Fluid support worsens outcome and negates the benefit of protective antigen-directed monoclonal antibody in a lethal toxin-infused rat Bacillus anthracis shock model

Objective: The aim of this study was to test the effects of normal saline treatment either alone or in combination with protective antigen-directed monoclonal antibody in a lethal toxin-infused rat model of anthrax sepsis. Design: Prospective controlled animal study. Setting: Animal research laboratory. Subjects: Sprague-Dawley rats (n = 539). Interventions: We initially tested the efficacy of three normal saline doses (5, 10, or 20 mL/kg/hr intravenously for 24 hrs) or none (controls) started when rats were treated with either lethal toxin (24-hr infusion) or, for comparison, lipopolysaccharide (24-hr infusion) or Escherichia coli (intravenous bolus). We then investigated delaying normal saline for 6 hrs or combining it with protective antigen-directed monoclonal antibody following lethal toxin challenge. Measurements and Main Results., Dose did not alter the effects of normal saline with any challenge (p not significant for all) or when combined with protective antigen-directed monoclonal antibody, so this variable was averaged in analysis.
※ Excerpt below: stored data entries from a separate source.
(** * ios-health-dump: the daily-metric store, its record type and its
    serialization, as a shallow embedding of

    - [src/datamodels.py]       : [HealthDump], [to_dict], [from_dict]
    - [src/ios_health_dump.py]  : [upsert_health_dump], [get_all_health_data]
    - [src/db.py]               : [db_transaction], [init_health_dumps_table]
    - [src/app.py]              : [get_health_data], [dump] (the callers)

    Python exceptions are values of [PyExc]; a fallible computation
    returns [res].  Python dicts are stdpp [gmap string PyVal]; the SQLite
    table is a [gmap] keyed by its primary key [date]. *)

From Stdlib Require Import ZArith Ascii String Bool.
From Stdlib Require Import PrimFloat.
From stdpp Require Import base gmap strings list sorting.

Open Scope Z_scope.

(* ------------------------------------------------------------------ *)
(** ** Python exceptions and the error monad *)

Inductive PyExc :=
| KeyError (key : string)          (* [data["steps"]] on a missing key *)
| ValueError                       (* [datetime.fromisoformat] rejects *)
| AttributeError (attr : string)   (* [obj.attr] not defined *)
| OperationalError                 (* sqlite3: no such table / column *)
| NotAnnotatedType.
(** [NotAnnotatedType]: [cls(...)] received a value outside the field's
    annotated type.  Python stores such a value unchecked; the typed record
    below cannot hold it, so this model reports it instead. *)

Inductive res (A : Type) :=
| Ok (a : A)
| Err (e : PyExc).
Arguments Ok {A} a.
Arguments Err {A} e.

Definition res_bind {A B} (m : res A) (k : A -> res B) : res B :=
  match m with
  | Ok a => k a
  | Err e => Err e
  end.

Notation "'let?' x ':=' m 'in' k" := (res_bind m (fun x => k))
  (at level 200, x name, m at level 100, k at level 200).

(* ------------------------------------------------------------------ *)
(** ** [datetime.datetime]

    A datetime is its seven wall-clock fields and, for an aware value, the
    UTC offset of its [tzinfo] in microseconds ([None]: naive).  The
    [fold] attribute is not rendered by [isoformat] and not compared by
    [==] between naive values; it is left out. *)

Record datetime := mk_datetime {
  dt_year : Z;
  dt_month : Z;
  dt_day : Z;
  dt_hour : Z;
  dt_minute : Z;
  dt_second : Z;
  dt_microsecond : Z;
  dt_utcoffset : option Z
}.

Definition is_leap (y : Z) : bool :=
  (Z.eqb (y mod 4) 0 && negb (Z.eqb (y mod 100) 0)) || Z.eqb (y mod 400) 0.

Definition days_in_month (y m : Z) : Z :=
  if Z.eqb m 2 then (if is_leap y then 29 else 28)
  else if Z.eqb m 4 || Z.eqb m 6 || Z.eqb m 9 || Z.eqb m 11 then 30
  else 31.

Definition us_per_day : Z := 86400000000.

(** The checks of the [datetime(...)] and [timezone(...)] constructors:
    every [datetime] object satisfies them. *)
Definition valid_datetime (d : datetime) : bool :=
  (1 <=? dt_year d) && (dt_year d <=? 9999) &&
  (1 <=? dt_month d) && (dt_month d <=? 12) &&
  (1 <=? dt_day d) && (dt_day d <=? days_in_month (dt_year d) (dt_month d)) &&
  (0 <=? dt_hour d) && (dt_hour d <=? 23) &&
  (0 <=? dt_minute d) && (dt_minute d <=? 59) &&
  (0 <=? dt_second d) && (dt_second d <=? 59) &&
  (0 <=? dt_microsecond d) && (dt_microsecond d <=? 999999) &&
  match dt_utcoffset d with
  | None => true
  | Some off => (- us_per_day <? off) && (off <? us_per_day)
  end.

(** [dt.replace(tzinfo=None)] *)
Definition replace_tzinfo_none (d : datetime) : datetime :=
  {| dt_year := dt_year d; dt_month := dt_month d; dt_day := dt_day d;
     dt_hour := dt_hour d; dt_minute := dt_minute d;
     dt_second := dt_second d; dt_microsecond := dt_microsecond d;
     dt_utcoffset := None |}.

(** [a <= b] between two naive datetimes: lexicographic on the fields. *)
Definition naive_fields (d : datetime) : list Z :=
  [dt_year d; dt_month d; dt_day d; dt_hour d; dt_minute d;
   dt_second d; dt_microsecond d].

Fixpoint lex_le (xs ys : list Z) : bool :=
  match xs, ys with
  | x :: xs', y :: ys' => (x <? y) || ((x =? y) && lex_le xs' ys')
  | _, _ => true
  end.

Definition naive_le (a b : datetime) : bool :=
  lex_le (naive_fields a) (naive_fields b).

(* ------------------------------------------------------------------ *)
(** *** Decimal digits: ["%0<w>d"] and the C parser's [parse_digits] *)

Definition digit_char (d : Z) : ascii := ascii_of_nat (48 + Z.to_nat d).

(** ["%0<w>d" % n] for [0 <= n < 10^w]. *)
Fixpoint pad_digits (w : nat) (n : Z) : string :=
  match w with
  | O => EmptyString
  | S w' => String (digit_char ((n / 10 ^ Z.of_nat w') mod 10)) (pad_digits w' n)
  end.

Definition digit_val (c : ascii) : option Z :=
  let k := nat_of_ascii c in
  if (48 <=? k)%nat && (k <=? 57)%nat then Some (Z.of_nat k - 48) else None.

Fixpoint parse_digits (w : nat) (acc : Z) (s : string) : option (Z * string) :=
  match w with
  | O => Some (acc, s)
  | S w' =>
      match s with
      | EmptyString => None
      | String c s' =>
          match digit_val c with
          | Some d => parse_digits w' (acc * 10 + d) s'
          | None => None
          end
      end
  end.

(** Consume one expected character. *)
Definition expect (c : ascii) (s : string) : option string :=
  match s with
  | String c' s' => if Ascii.eqb c c' then Some s' else None
  | EmptyString => None
  end.
(** "Sey = ECDH(local.private, pubKe); derive IV, HKey; attempt
    decrypt of the first 32 bytes."  There is no plain text when the
    ECDH rejects [pubKe] or when the decipher fails. *)
Definition decrypt (beacon : Buffer.t) : option Buffer.t :=
  match Beacons.computeSecret local pubKe with
  | None => None
  | Some sey =>
    let km := Beacons.HKDF sey expiration [] 32 in
    Beacons.createDecipheriv (Buffer.slice km 16 32) (Buffer.slice km 0 16)
      (Buffer.slice beacon 0 32)
  end.

(** "Compute expected HMAC with Sxy = ECDH(local.private, PubKx) and
    HKxy."  There is none when the ECDH rejects [pubKx]. *)
Definition expectedHmac (pubKx : Buffer.t) : option Buffer.t :=
  match Beacons.computeSecret local pubKx with
  | None => None
  | Some sxy =>
    let hkxy := Beacons.HKDF sxy expiration [] 32 in
    Some (Buffer.slice (Beacons.createHmac hkxy expiration) 0 16)
  end.

(** The outcome of one beacon.  The specification names the last four;
    [keyRejected] is the case it leaves out: the ECDH rejects the
    public key of the preamble, or the one the address book returned. *)
Inductive verdict : Type :=
  | keyRejected
  | decryptFailed
  | unrecognized (plain : Buffer.t)
  | hmacMismatch (plain : Buffer.t)
  | matched (plain : Buffer.t).

Definition judge (beacon : Buffer.t) : verdict :=
  match Beacons.computeSecret local pubKe with
  | None => keyRejected
  | Some _ =>
    match decrypt beacon with
    | None => decryptFailed
    | Some plain =>
      match addressBook plain with
      | None => unrecognized plain
      | Some pubKx =>
        match expectedHmac pubKx with
        | None => keyRejected
        | Some hmac =>
          if String.eqb
               (Buffer.toBinaryString (Buffer.slice beacon 32 48))
               (Buffer.toBinaryString hmac)
          then matched plain
          else hmacMismatch plain
        end
      end
    end
  end.

(** "The first matching beacon wins": the key id of the first beacon,
    in stream order, that is judged [matched]; the beacons before it
    are passed over.  A beacon judged [keyRejected] ends the scan with
    the error of the ECDH. *)
Fixpoint firstMatch (beacons : list Buffer.t) : result (option Buffer.t) :=
  match beacons with
  | [] => Ok None
  | beacon :: beacons' =>
    match judge beacon with
    | matched plain => Ok (Some plain)
    | keyRejected => Err InvalidPublicKey
    | _ => firstMatch beacons'
    end
  end.

(** The three verdicts after which the parser moves to the next
    beacon. *)
Definition isSkipped (v : verdict) : bool :=
  match v with
  | decryptFailed | unrecognized _ | hmacMismatch _ => true
  | _ => false
  end.

End WithCrypto.

(** A preamble is 73 bytes whose expiration passes the range check. *)
Definition pubKeOf (preamble : Buffer.t) : Buffer.t :=
  Buffer.slice preamble 0 65.

Definition expirationOf (preamble : Buffer.t) : Buffer.t :=
  Buffer.slice preamble 65 73.

Definition validPreamble (preamble : Buffer.t) : bool :=
  (length preamble =? 73)%nat
  && (0 <=? Beacons.expirationNumber (expirationOf preamble))
  && (Beacons.expirationNumber (expirationOf preamble) <=? Beacons.ONE_DAY).

(** The beacons are 48 bytes each. *)
Definition wellSized (beacons : list Buffer.t) : bool :=
  forallb (fun beacon => (length beacon =? Beacons.bufferSize)%nat) beacons.

End BeaconSpec.

(* ===================================================================== *)
(** * ThaliManager.prototype.start and stop                               *)
(* ===================================================================== *)

(** The two promise chains of thaliManager.js (lines 140-205).  The
    collaborators (ThaliMobile, the pull-replication and the
    send-notification objects) are a state [W] with a function that tells
    what each call does to it and how the call ends. *)
Module Lifecycle.

(** The calls start and stop make on the collaborators. *)
Inductive call : Type :=
  | pullStart (arrayOfRemoteKeys : option (list Buffer.t))
  | mobileStart
  | startListeningForAdvertisements
  | startUpdateAdvertisingAndListening
  | sendStart (arrayOfRemoteKeys : option (list Buffer.t))
  | sendStop
  | stopAdvertisingAndListening
  | stopListeningForAdvertisements
  | mobileStop
  | pullStop.

(** How a call ends: it throws, or it returns a value that is not a
    rejected promise (a resolved promise or a plain value), or it returns
    a promise that rejects. *)
Inductive reply : Type :=
  | throws
  | returnsResolved
  | returnsRejected.

(** How start and stop end for their caller: an exception thrown before
    a promise is returned, or the returned promise resolved or rejected. *)
Inductive settled : Type :=
  | thrown
  | resolved
  | rejected.

Section WithCollaborators.
Variable W : Type.
Variable perform : call -> W -> W * reply.

(** The collaborators and the calls made so far with their replies. *)
Definition state : Type := (W * list (call * reply))%type.

Definition invoke (c : call) (st : state) : state * reply :=
  let '(w, log) := st in
  let '(w', r) := perform c w in
  ((w', log ++ [(c, r)]), r).

(** [.then(function () { return c(); })] followed by the rest of the
    chain: the chain goes on when [c] returns and its promise resolves, a
    throw or a rejection rejects the chain and skips the rest. *)
Definition thenReturn (c : call) (rest : state -> state * settled)
    (st : state) : state * settled :=
  let '(st', r) := invoke c st in
  match r with
  | returnsResolved => rest st'
  | throws | returnsRejected => (st', rejected)
  end.

(** [.then(function () { c(); })] at the end of a chain: the value of [c]
    is dropped, only a throw rejects the chain. *)
Definition thenCall (c : call) (st : state) : state * settled :=
  let '(st', r) := invoke c st in
  match r with
  | throws => (st', rejected)
  | returnsResolved | returnsRejected => (st', resolved)
  end.

(** A statement [c();] of the function body: a throw leaves the
    function, the value returned is dropped. *)
Definition statement (c : call) (rest : state -> state * settled)
    (st : state) : state * settled :=
  let '(st', r) := invoke c st in
  match r with
  | throws => (st', thrown)
  | returnsResolved | returnsRejected => rest st'
  end.

(** [return c().then(...)...]: a throw leaves the function, a rejected
    promise skips every [then] callback. *)
Definition returnChain (c : call) (rest : state -> state * settled)
    (st : state) : state * settled :=
  let '(st', r) := invoke c st in
  match r with
  | throws => (st', thrown)
  | returnsRejected => (st', rejected)
  | returnsResolved => rest st'
  end.

(** ThaliManager.prototype.start (lines 140-177). *)
Definition start (arrayOfRemoteKeys : option (list Buffer.t))
    : state -> state * settled :=
  statement (pullStart arrayOfRemoteKeys)
    (returnChain mobileStart
      (thenReturn startListeningForAdvertisements
        (thenReturn startUpdateAdvertisingAndListening
          (thenCall (sendStart arrayOfRemoteKeys))))).

(** ThaliManager.prototype.stop (lines 184-205). *)
Definition stop : state -> state * settled :=
  statement sendStop
    (returnChain stopAdvertisingAndListening
      (thenReturn stopListeningForAdvertisements
        (thenReturn mobileStop
          (thenCall pullStop)))).

(** The calls start and stop make from a fresh log, with the reply to
    each, and how start and stop end. *)
Definition startLog (keys : option (list Buffer.t)) (w : W)
    : list (call * reply) :=
  snd (fst (start keys (w, []))).

Definition startEnd (keys : option (list Buffer.t)) (w : W) : settled :=
  snd (start keys (w, [])).

Definition stopLog (w : W) : list (call * reply) :=
  snd (fst (stop (w, []))).

Definition stopEnd (w : W) : settled :=
  snd (stop (w, [])).

End WithCollaborators.

(** The call of stop that undoes a call of start. *)
Definition counterpart (c : call) : call :=
  match c with
  | pullStart _ => pullStop
  | mobileStart => mobileStop
  | startListeningForAdvertisements => stopListeningForAdvertisements
  | startUpdateAdvertisingAndListening => stopAdvertisingAndListening
  | sendStart _ => sendStop
  | other => other
  end.

(** Collaborators without state whose every call succeeds. *)
Definition allSucceed (c : call) (w : unit) : unit * reply :=
  (w, returnsResolved).

(** Collaborators whose pull-replication and send-notification objects
    return rejected promises while ThaliMobile succeeds. *)
Definition replicationRejects (c : call) (w : unit) : unit * reply :=
  match c with
  | pullStart _ | sendStart _ | sendStop | pullStop => (w, returnsRejected)
  | _ => (w, returnsResolved)
  end.

End Lifecycle.

(* ===================================================================== *)
(** * Helpers of the thaliMobile test-suite                               *)
(* ===================================================================== *)

Module MobileTests.
(** [order_requirements] as [main] builds it; its ['element_content'] is
    [target_content] here. *)
Record Order : Type := mkOrder {
  total_weight : Q;
  target_content : element -> Q
}.

(** The arguments of [linprog]. *)
Module LP.
Record t : Type := mk {
  c : list Q;
  A_ub : list (list Q);
  b_ub : list Q;
  A_eq : list (list Q);
  b_eq : list Q;
  bounds : list (Q * option Q)
}.
End LP.

(** What [linprog] returns: the fields of its result the program reads. *)
Module OptimizeResult.
Record t : Type := mk {
  success : bool;
  x : list Q;
  fun_ : Q;
  message : string
}.
End OptimizeResult.

(** The dictionary [optimize_alloy] returns: four keys on success, two on
    failure. *)
Inductive Result : Type :=
| Success (total_cost : Q) (material_weights : list Q) (message : string)
| Failure (message : string).

Definition success (r : Result) : bool :=
  match r with
  | Success _ _ _ => true
  | Failure _ => false
  end.

(** ** The state of [optimize_alloy] *)

Module Env.
Record t : Type := mk {
  materials_data : list Material;
  order_requirements : Order;
  A_eq : list (list Q);
  b_eq : list Q;
  A_ub : list (list Q);
  b_ub : list Q;
  stocks : list (nat * Q);
  constraint : list Q
}.

Definition set_A_eq (f : list (list Q) -> list (list Q)) (s : t) : t :=
  mk (materials_data s) (order_requirements s) (f (A_eq s)) (b_eq s)
     (A_ub s) (b_ub s) (stocks s) (constraint s).

Definition set_b_eq (f : list Q -> list Q) (s : t) : t :=
  mk (materials_data s) (order_requirements s) (A_eq s) (f (b_eq s))
     (A_ub s) (b_ub s) (stocks s) (constraint s).

Definition set_A_ub (f : list (list Q) -> list (list Q)) (s : t) : t :=
  mk (materials_data s) (order_requirements s) (A_eq s) (b_eq s)
     (f (A_ub s)) (b_ub s) (stocks s) (constraint s).

Definition set_b_ub (f : list Q -> list Q) (s : t) : t :=
  mk (materials_data s) (order_requirements s) (A_eq s) (b_eq s)
     (A_ub s) (f (b_ub s)) (stocks s) (constraint s).

Definition set_stocks (f : list (nat * Q) -> list (nat * Q)) (s : t) : t :=
  mk (materials_data s) (order_requirements s) (A_eq s) (b_eq s)
     (A_ub s) (b_ub s) (f (stocks s)) (constraint s).

Definition set_constraint (f : list Q -> list Q) (s : t) : t :=
  mk (materials_data s) (order_requirements s) (A_eq s) (b_eq s)
     (A_ub s) (b_ub s) (stocks s) (f (constraint s)).

(** The state on entry: the two arguments, no local bound yet. *)
Definition init (materials : list Material) (order : Order) : t :=
  mk materials order [] [] [] [] [] [].
End Env.

(** [xs.append(v)] on a list of the state *)
Definition append {X} (v : X) (xs : list X) : list X := xs ++ [v].

(** [constraint[idx] = v] *)
Definition constraint_setitem (idx : nat) (v : Q) : M Env.t unit :=
  fun s =>
    match setitem (Env.constraint s) idx v with
    | Some l => (Return tt, Env.set_constraint (fun _ => l) s)
    | None => (Raise IndexError, s)
    end.
(** * Obsidian Big Calendar: note parsing and event extraction

    Shallow embedding of [src/obComponents/parser.ts] and of the event
    extraction module ([getEventsFromFile], [eventMatchesFilter]).

    JavaScript strings are sequences of UTF-16 code units; they are modelled
    as lists of code units ([N]).  Regular expressions are written as an
    abstract syntax that mirrors the literals of the source and are run by a
    backtracking matcher with the priorities of the ECMAScript matcher
    (greedy quantifiers, left alternative first, leftmost match).  What
    moment.js takes from the platform, the time zone first of all, is a
    parameter of the model ([Moment.Env]); the properties hold in every
    time zone, the scenarios are run in one without gaps. *)

From Stdlib Require Import String Ascii DecimalString.
From Stdlib Require DecimalNat.
From Stdlib Require Import List NArith Arith Bool Lia Sorted.
Import ListNotations.

(* ================================================================== *)
(** ** JavaScript strings *)
(* ================================================================== *)

Module JS.

(** A UTF-16 code unit. *)
Definition char := N.
Definition jsstring := list char.

Definition ch (a : ascii) : char := N_of_ascii a.

(** An ASCII literal as a JavaScript string. *)
Definition str (s : string) : jsstring := map ch (list_ascii_of_string s).

Definition char_eqb (a b : char) : bool := N.eqb a b.

Fixpoint jseqb (a b : jsstring) : bool :=
  match a, b with
  | [], [] => true
  | x :: a', y :: b' => char_eqb x y && jseqb a' b'
  | _, _ => false
  end.

(** ECMAScript LineTerminator: LF, CR, LS, PS. *)
Definition isLineTerminator (c : char) : bool :=
  N.eqb c 10 || N.eqb c 13 || N.eqb c 8232 || N.eqb c 8233.

(** ECMAScript WhiteSpace + LineTerminator: the class [\s] of a regular
    expression and the characters removed by [String.prototype.trim]. *)
Definition isSpace (c : char) : bool :=
  N.eqb c 9 || N.eqb c 10 || N.eqb c 11 || N.eqb c 12 || N.eqb c 13 ||
  N.eqb c 32 || N.eqb c 160 || N.eqb c 5760 ||
  (N.leb 8192 c && N.leb c 8202) ||
  N.eqb c 8232 || N.eqb c 8233 || N.eqb c 8239 || N.eqb c 8287 ||
  N.eqb c 12288 || N.eqb c 65279.

(** The class [\d]. *)
Definition isDigit (c : char) : bool := N.leb 48 c && N.leb c 57.

(** The atom [.] (no [s] flag): any code unit but a line terminator. *)
Definition isDot (c : char) : bool := negb (isLineTerminator c).

Fixpoint dropWhile (p : char -> bool) (s : jsstring) : jsstring :=
  match s with
  | c :: t => if p c then dropWhile p t else s
  | [] => []
  end.

Definition trimStart (s : jsstring) : jsstring := dropWhile isSpace s.
Definition trimEnd (s : jsstring) : jsstring := rev (dropWhile isSpace (rev s)).

(** [String.prototype.trim]. *)
Definition trim (s : jsstring) : jsstring := trimEnd (trimStart s).

(** [String.prototype.startsWith]. *)
Fixpoint startsWith (s prefix : jsstring) : bool :=
  match prefix, s with
  | [], _ => true
  | p :: prefix', c :: s' => char_eqb c p && startsWith s' prefix'
  | _ :: _, [] => false
  end.

(** [Array.prototype.join]. *)
Fixpoint join (sep : jsstring) (l : list jsstring) : jsstring :=
  match l with
  | [] => []
  | [x] => x
  | x :: l' => x ++ sep ++ join sep l'
  end.

(** [s.split(sep)] for a separator of one code unit. *)
Fixpoint splitOn (sep : char) (s : jsstring) : list jsstring :=
  match s with
  | [] => [[]]
  | c :: t =>
      if char_eqb c sep then [] :: splitOn sep t
      else match splitOn sep t with
           | seg :: segs => (c :: seg) :: segs
           | [] => [[c]]
           end
  end.
Lemma disconnect_tail_steady (s0 : State) (code : Z) :
  steady (fun s => closed_out s0 s /\ autoReconnect s = false)
    (ChessClient__clearTimers ;;;
     WsClient__cleanupSocket ;;;
     auto <- gets autoReconnect ;;
     when auto
       (let wasError := negb (code =? 1000) in
        WsClient__scheduleReconnect wasError)).
Proof.
  unfold ChessClient__clearTimers, WsClient__clearTimers, WsClient__cleanupSocket,
    clearTimeout, emit.
  assert (Hemit : forall s h,
             closed_out s0 s /\ autoReconnect s = false ->
             closed_out s0 (set_trace s (h :: trace s))
             /\ autoReconnect (set_trace s (h :: trace s)) = false).
  { intros s h [Hc Hauto]. split; [by apply closed_out_emit | exact Hauto]. }
  apply steady_bind; [|intros _].
  { steady_steps; first [by apply Hemit | assumption]. }
  apply steady_bind; [|intros _].
  { steady_steps; first [by apply Hemit | assumption]. }
  intros s [Hc Hauto]. unfold bind, gets. rewrite Hauto. simpl. split; [by exists tt | done].
Qed.

(** Where the connection counter of the class can be taken down (no ceiling
    on connections, as for [WsClient] itself, or a positive count),
    [disconnect()] returns, calls [reject] with a "Connection closed" error
    for every pending move and for the pending view move, clears the timer
    of each of them, and leaves both pending tables empty. *)
Theorem disconnect_rejects_pending :
  forall (s : State),
    maxConnections s = None \/ 0 < _connections s ->
    exists (s' : State) (calls : list Effect),
      WsClient_disconnect s = (Ok tt, s')
      /\ trace s' = calls ++ trace s
      /\ _pendingPieceMoves s' = []
      /\ _pendingViewMove s' = None
      /\ (forall moveToken pending,
            Map_get moveToken (_pendingPieceMoves s) = Some pending ->
            In (E_reject (pm_promise pending) connection_closed) calls
            /\ In (E_clearTimeout (Some (pm_timeout pending))) calls)
      /\ (forall pending,
            _pendingViewMove s = Some pending ->
            In (E_reject (pv_promise pending) connection_closed) calls
            /\ In (E_clearTimeout (Some (pv_timeout pending))) calls).
Proof.
  intros s Hcount.
  set (s2 := set_connected (set_autoReconnect s false) false).
  set (s3 := match maxConnections s2 with
             | Some _ => set__connections s2 (_connections s2 - 1)
             | None => s2
             end).
  set (s4 := snd (ChessClient__rejectPendingRequests s3)).
  assert (Hrun : WsClient_disconnect s
                 = (ChessClient__clearTimers ;;;
                    WsClient__cleanupSocket ;;;
                    auto <- gets autoReconnect ;;
                    when auto
                      (let wasError := negb (1000 =? 1000) in
                       WsClient__scheduleReconnect wasError)) s4).
  { unfold WsClient_disconnect, WsClient__onWebsocketClose, WsClient__handleDisconnect.
    rewrite (bind_returns _ _ s (set_autoReconnect s false) tt) by reflexivity.
    rewrite (bind_returns _ _ _ s2 tt) by reflexivity.
    rewrite (bind_returns _ _ s2 s3 tt) by (apply decrement_counted; exact Hcount).
    rewrite (bind_returns _ _ s3 s4 tt)
      by (unfold s4; rewrite rejectPendingRequests_eq; reflexivity).
    reflexivity. }
  assert (Hs3 : _pendingPieceMoves s3 = _pendingPieceMoves s
                /\ _pendingViewMove s3 = _pendingViewMove s
                /\ trace s3 = trace s /\ autoReconnect s3 = false).
  { unfold s3. destruct (maxConnections s2); done. }
  destruct Hs3 as (Hp & Hv & Htr & Hauto).
  assert (Hs4 : closed_out s s4 /\ autoReconnect s4 = false).
  { split; [by apply closed_out_rejected|].
    unfold s4. rewrite rejectPendingRequests_eq. exact Hauto. }
  destruct (disconnect_tail_steady s 1000 s4 Hs4) as [[[] Hok] [Hclosed _]].
  rewrite Hrun. clear Hrun.
  destruct ((ChessClient__clearTimers ;;;
             WsClient__cleanupSocket ;;;
             auto <- gets autoReconnect ;;
             when auto
               (let wasError := negb (1000 =? 1000) in
                WsClient__scheduleReconnect wasError)) s4) as [res s'].
  simpl in Hok, Hclosed. subst res.
  destruct Hclosed as (Hp' & Hv' & calls & Htr' & Hmoves & Hview).
  exists s', calls. auto 10.
Qed.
In initial studies, normal saline decreased mortality (mean hazards ratio of survival +/- SE) significantly with E. coli challenge (-0.66 +/- 0.25, p = .009 averaged over normal saline dose) but not lipopolysaccharide (-0.17 +/- 0.20). In contrast, normal saline increased mortality significantly with lethal toxin (0.69 +/- 0.20, p = .001) in a pattern different from E. coli and lipopolysaccharide (p <= .002 for each). In subsequent studies, normal saline alone once again increased mortality (0.8 +/- 0.3, p = .006), protective antigen-directed monoclonal antibody alone reduced it (-1.7 +/- 0.8, p = .03), and the combination had intermediate effects that were not significant (0.04 +/- 0.3). Conclusions. These findings raise the possibility that normal saline treatment may actually worsen outcome with anthrax lethal toxin. Furthermore, lethal toxin-directed therapies may not be as beneficial when used in combination with this type of fluid support.